● **WHAT THE EXERCISE ASKS**:
Copy exactly the lines of the records below, and only those lines, beginning with the line that contains "JStr image) ]." and ending with the line that contains "(** A disk on which the backing".

(Stored data)
(** * Embedded etcd test fixture (channeldb/kvdb/etcd/embed.go)

    A shallow embedding of [getFreePort] and [NewEmbeddedEtcdInstance].
    The process-wide cursor [lastPort] is a uint32 kept as a [Z] with its
    wrap-around written out.  Every call that leaves the package (the
    atomic add, [net.Listen], [Listener.Close], [embed.StartEtcd], the
    [select] on readiness, [context.WithCancel], [cancel], [Etcd.Close])
    is recorded in a trace held by the world, and the answers of the
    operating system and of the etcd library are oracles that may depend
    on the whole history.  Go code is written in a small state monad whose
    outcomes are a normal return or a panic. *)

From Stdlib Require Import ZArith String Ascii DecimalString DecimalN Lia.
From stdpp Require Import base list strings.

Local Open Scope string_scope.
Local Open Scope list_scope.
Local Open Scope Z_scope.

(** ** Data of the collaborating packages *)

Module url.
(** [url.URL]; the fixture only ever sets [Host]. *)
Record URL := { Host : string }.
End url.

Module embed.
(** The fields of [embed.Config] the fixture writes, and [Name] for the
    ones it leaves as [embed.NewConfig] made them. *)
Record Config := {
  Name : string;
  Dir : string;
  MaxTxnOps : Z;
  MaxRequestBytes : Z;
  LCUrls : list url.URL;
  LPUrls : list url.URL
}.

(** Assignments to one field. *)
Definition set_Dir (v : string) (c : Config) : Config :=
  {| Name := Name c; Dir := v; MaxTxnOps := MaxTxnOps c;
     MaxRequestBytes := MaxRequestBytes c; LCUrls := LCUrls c;
     LPUrls := LPUrls c |}.

Definition set_MaxTxnOps (v : Z) (c : Config) : Config :=
  {| Name := Name c; Dir := Dir c; MaxTxnOps := v;
     MaxRequestBytes := MaxRequestBytes c; LCUrls := LCUrls c;
     LPUrls := LPUrls c |}.

Definition set_MaxRequestBytes (v : Z) (c : Config) : Config :=
  {| Name := Name c; Dir := Dir c; MaxTxnOps := MaxTxnOps c;
     MaxRequestBytes := v; LCUrls := LCUrls c; LPUrls := LPUrls c |}.

Definition set_LCUrls (v : list url.URL) (c : Config) : Config :=
  {| Name := Name c; Dir := Dir c; MaxTxnOps := MaxTxnOps c;
     MaxRequestBytes := MaxRequestBytes c; LCUrls := v; LPUrls := LPUrls c |}.

Definition set_LPUrls (v : list url.URL) (c : Config) : Config :=
  {| Name := Name c; Dir := Dir c; MaxTxnOps := MaxTxnOps c;
     MaxRequestBytes := MaxRequestBytes c; LCUrls := LCUrls c; LPUrls := v |}.
Definition refreshItems (env : Environment) (s : State) : Outcome State :=
  let s := set_isRefreshingItems true s in
  let '(flattenedRegionItems, heap) :=
    getFlattenedRegionFullTreeItems getRegionDisplayName getRegionRange
      (flattenedRegions (regionStore env)) (nextObject s) in
  let s := set_nextObject heap s in
  let activeDocument := document <$> activeTextEditor env in
  '(flattenedSymbolItems, cache, heap) ←
    getFlattenedSymbolFullTreeItems getSymbolThemeIconId
      (flattenedDocumentSymbols (documentSymbolStore env)) activeDocument
      (getModifierIconConfig (modifierDisplay env) (useDistinctModifierColors env))
      (modifierCache s) (nextObject s);
  let s := set_nextObject heap (set_modifierCache cache s) in
  let flattenedRegionItems := sortFullTreeItemsByStart flattenedRegionItems in
  let flattenedSymbolItems := sortFullTreeItemsByStart flattenedSymbolItems in
  let '(topLevelItems, allParentIds) :=
    generateFullOutlineTreeItems flattenedRegionItems flattenedSymbolItems
      (collapsibleStateManager env) (_documentId s) in
  let s := set_topLevelItems topLevelItems s in
  let s := set_allParentIds allParentIds s in
  let s := set_firedDidChangeFullOutlineItems
             (S (firedDidChangeFullOutlineItems s)) s in
  Returned (set_isRefreshingItems false s).

Definition refreshFullOutline (env : Environment) (s : State) : Outcome State :=
  let regionStoreVersionedDocumentId := rs_versionedDocumentId (regionStore env) in
  let documentSymbolStoreVersionedDocumentId :=
    ds_versionedDocumentId (documentSymbolStore env) in
  if bool_decide (regionStoreVersionedDocumentId
                  ≠ documentSymbolStoreVersionedDocumentId)
  then Returned s
  else
    let s := set_documentId (rs_documentId (regionStore env)) s in
    let s := set_versionedDocumentId regionStoreVersionedDocumentId s in
    s ← refreshItems env s;
    Returned (refreshActiveItem env s).

Definition debouncedRefreshActiveItem (s : State) : State :=
  let s := clearRefreshActiveItemTimeoutIfExists s in
  set_refreshActiveItemTimeout
    (Some (mkTimeout REFRESH_ACTIVE_ITEM_DEBOUNCE_DELAY_MS)) s.

(** [event.textEditor === vscode.window.activeTextEditor] *)
Definition isActiveTextEditor (env : Environment) (editor : TextEditor) : bool :=
  match activeTextEditor env with
  | Some active => editorObject editor =? editorObject active
  | None => false
  end.

Definition onSelectionChange (env : Environment)
           (event : TextEditorSelectionChangeEvent) (s : State) : State :=
  if isRefreshingItems s then s
  else if isActiveTextEditor env (textEditor event)
       then debouncedRefreshActiveItem s
       else s.

(** The pending timer elapses: its callback runs. *)
Definition refreshActiveItemTimeoutElapses (env : Environment) (s : State) : State :=
  match refreshActiveItemTimeout s with
  | Some _ => refreshActiveItem env s
  | None => s
  end.
End Store.

Arguments RegionStore Region : clear implicits.
Arguments DocumentSymbolStore : clear implicits.
Arguments Environment Region CollapsibleStateManager : clear implicits.

End FullOutlineStore.

(* ===================================================================== *)
(** * The collaborators of the store that are not among the sources *)
(* ===================================================================== *)
Module OutlineModel.
Import JS Vscode SymbolModifiers FullTreeItems FullOutlineStore.

(** Modelled from the spec: models/Region.ts, lib/getRegionDisplayInfo.ts and
    lib/getRegionRange.ts are not among the sources.  Section 3 gives a
    region a name and a range; a region is taken here as the flattening sees
    it, by the display name and the range the two functions return for it. *)
Definition Region : Type := string * Range.

(** Modelled from the spec: see [Region]. *)
Definition getRegionDisplayName (r : Region) : string := fst r.

(** Modelled from the spec: see [Region]. *)
Definition getRegionRange (r : Region) : Range := snd r.

(** Modelled from the spec: utils/themeIconUtils.ts is not among the sources.
    The icon ids are those the sources mention for a symbol kind
    ("symbol-boolean", "symbol-method", "symbol-namespace"); the generic
    symbol icon stands for the kinds they do not mention. *)
Definition getSymbolThemeIconId (k : SymbolKind) : string :=
  match k with
  | Boolean => "symbol-boolean"
  | Method => "symbol-method"
  | Namespace => "symbol-namespace"
  | _ => "symbol-misc"
  end.
Definition plain (v : option JValue) : Prop :=
  match v with
  | Some (JStr s) => ascii s
  | _ => True
  end.

Definition scalar (v : option JValue) : Prop :=
  match v with
  | Some (JStr s) => ascii s
  | Some (JNum n) => safe n
  | _ => True
  end.

#[global] Instance text_dec (v : option JValue) : Decision (text v).
Proof. destruct v as [[| | |s]|]; simpl; apply _. Defined.

#[global] Instance plain_dec (v : option JValue) : Decision (plain v).
Proof. destruct v as [[| | |s]|]; simpl; apply _. Defined.

#[global] Instance scalar_dec (v : option JValue) : Decision (scalar v).
Proof. destruct v as [[| | |s]|]; simpl; apply _. Defined.

(** The records that the searches read: identifier and name, or team name,
    are ASCII strings. *)
Definition keyed (player : Player) : Prop :=
  text (player !! "uniquePlayerId") ∧ text (player !! "playerName").

Definition teamed (player : Player) : Prop := text (player !! "teamName").

#[global] Instance keyed_dec (player : Player) : Decision (keyed player).
Proof. unfold keyed. apply _. Defined.

#[global] Instance teamed_dec (player : Player) : Decision (teamed player).
Proof. unfold teamed. apply _. Defined.

End Exact.

(** ** Sample data *)

Module Sample.

Definition stored (name id team : string) : Player :=
  object_literal
    [ ("playerName", Some (JStr name));
      ("image", Some (JStr ("/players/" +:+ id +:+ ".png")));
      ("role", Some (JStr "Batter"));
      ("teamName", Some (JStr team));
      ("countryName", Some (JStr "India"));
      ("age", Some (JNum 30));
      ("battingSyle", Some (JStr "Right Handed"));
      ("uniquePlayerId", Some (JStr id));
      ("runsScored", Some (JNum 7000));
      ("centuriesScored", Some (JNum 5));
      ("wicketsTaken", Some (JNum 4)) ].

(** A request body with the eleven fields that the handler reads. *)
Definition request (name id image : string) : JsObject :=
  list_to_map
    [ ("playerName", JStr name);
      ("role", JStr "Batter");
      ("teamName", JStr "Royal Challengers Bengaluru");
      ("countryName", JStr "India");
      ("age", JNum 36);
      ("battingSyle", JStr "Right Handed");
      ("uniquePlayerId", JStr id);
      ("runsScored", JNum 8000);
      ("centuriesScored", JNum 8);
      ("wicketsTaken", JNum 4);
      ("image", JStr image) ].

(** A request body with the eleven fields of the data model of the
    specification. *)
Definition data_model_request (name id image : string) : JsObject :=
  <["battingStyle" := JStr "Right Handed"]>
    (delete "battingSyle" (request name id image)).

Definition sound_disk : Disk :=
  {| dirs := {[ ["data"] ]}; files := ∅; faulty := ∅; calls := [] |}.

(** A disk on which the backing file cannot be written. *)
Definition read_only_data : Disk :=
  {| dirs := {[ ["data"] ]}; files := ∅; faulty := {[ playersDataPath ]};
     calls := [] |}.

(** A disk on which the asset directory cannot be created. *)
Definition read_only_public : Disk :=
  {| dirs := {[ ["data"] ]}; files := ∅; faulty := {[ playersDir ]};
     calls := [] |}.

Definition roster : list Player :=
  [ stored "Rohit Sharma" "MI-45" "Mumbai Indians";
    stored "MS Dhoni" "CSK-07" "Chennai Super Kings";
    stored "Jasprit Bumrah" "MI-93" "Mumbai Indians" ].

Definition server : Server := {| players := roster; disk := sound_disk |}.

Definition png : string := "iVBORw0KGgo=".

(** A collection in which a team is named by a numeral. *)
Definition numbered : list Player :=
  [ stored "Rohit Sharma" "MI-45" "Mumbai Indians";
    stored "MS Dhoni" "CSK-07" "7" ].

(** A collection in which a team is named as a property that every
    object inherits. *)
Definition inherited : list Player :=
  [ stored "Rohit Sharma" "MI-45" "constructor" ].

End Sample.

(** ** Further notions for the properties of the handlers *)

Module Shape.

(** A word of a slug: a non-empty run of units of [[a-z0-9]]. *)
Definition word (w : list ascii) : Prop := w ≠ [] ∧ Spec.in_class w.
(** The statement of [plural_option_never_consumed] after the plural option
    was given twice, once by its name and once by its short alias. *)
Lemma plural_option_never_consumed_witness :
  let cmd := mkCommand [] [("tag", {| type := OptionType.strings; aliases := ["t"] |});
                           ("out", {| type := OptionType.file; aliases := [] |})] [] in
  (ctx ← parseResults cmd ["--tag"; "a"; "--out"; "f"; "-t"; "b"]; getOptionsNotUsed ctx)
    = Done ["tag"] /\ In "tag" ["tag"].
Proof.
  cbv zeta. split; [vm_compute; reflexivity|].
  apply (plural_option_never_consumed
           (mkCommand [] [("tag", {| type := OptionType.strings; aliases := ["t"] |});
                          ("out", {| type := OptionType.file; aliases := [] |})] [])
           ["--tag"; "a"; "--out"; "f"; "-t"; "b"] ["tag"] "tag").
  - vm_compute. reflexivity.
  - now left.
  - intros o [[= <-]|[[=]|[]]]. reflexivity.
Defined.

Lemma singularNames_outcome os :
  (exists names, singularNames os = Done names /\ forall o, In o os -> is_Some o) \/
  (singularNames os = Thrown TypeError /\ In None os).
Proof.
  induction os as [|[o|] os IH]; simpl.
  - left. exists []. split; [reflexivity|intros ? []].
  - destruct IH as [(names & -> & Hall)|[-> Hin]].
    + left. eexists. split; [reflexivity|].
      intros o' [<-|H]; [eauto|now apply Hall].
    + right. split; [reflexivity|now right].
  - right. split; [reflexivity|now left].
Qed.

● **SOLVED PROBLEM**:
      ("image", JStr image) ].

(** A request body with the eleven fields of the data model of the
    specification. *)
Definition data_model_request (name id image : string) : JsObject :=
  <["battingStyle" := JStr "Right Handed"]>
    (delete "battingSyle" (request name id image)).

Definition sound_disk : Disk :=
  {| dirs := {[ ["data"] ]}; files := ∅; faulty := ∅; calls := [] |}.

(** A disk on which the backing file cannot be written. *)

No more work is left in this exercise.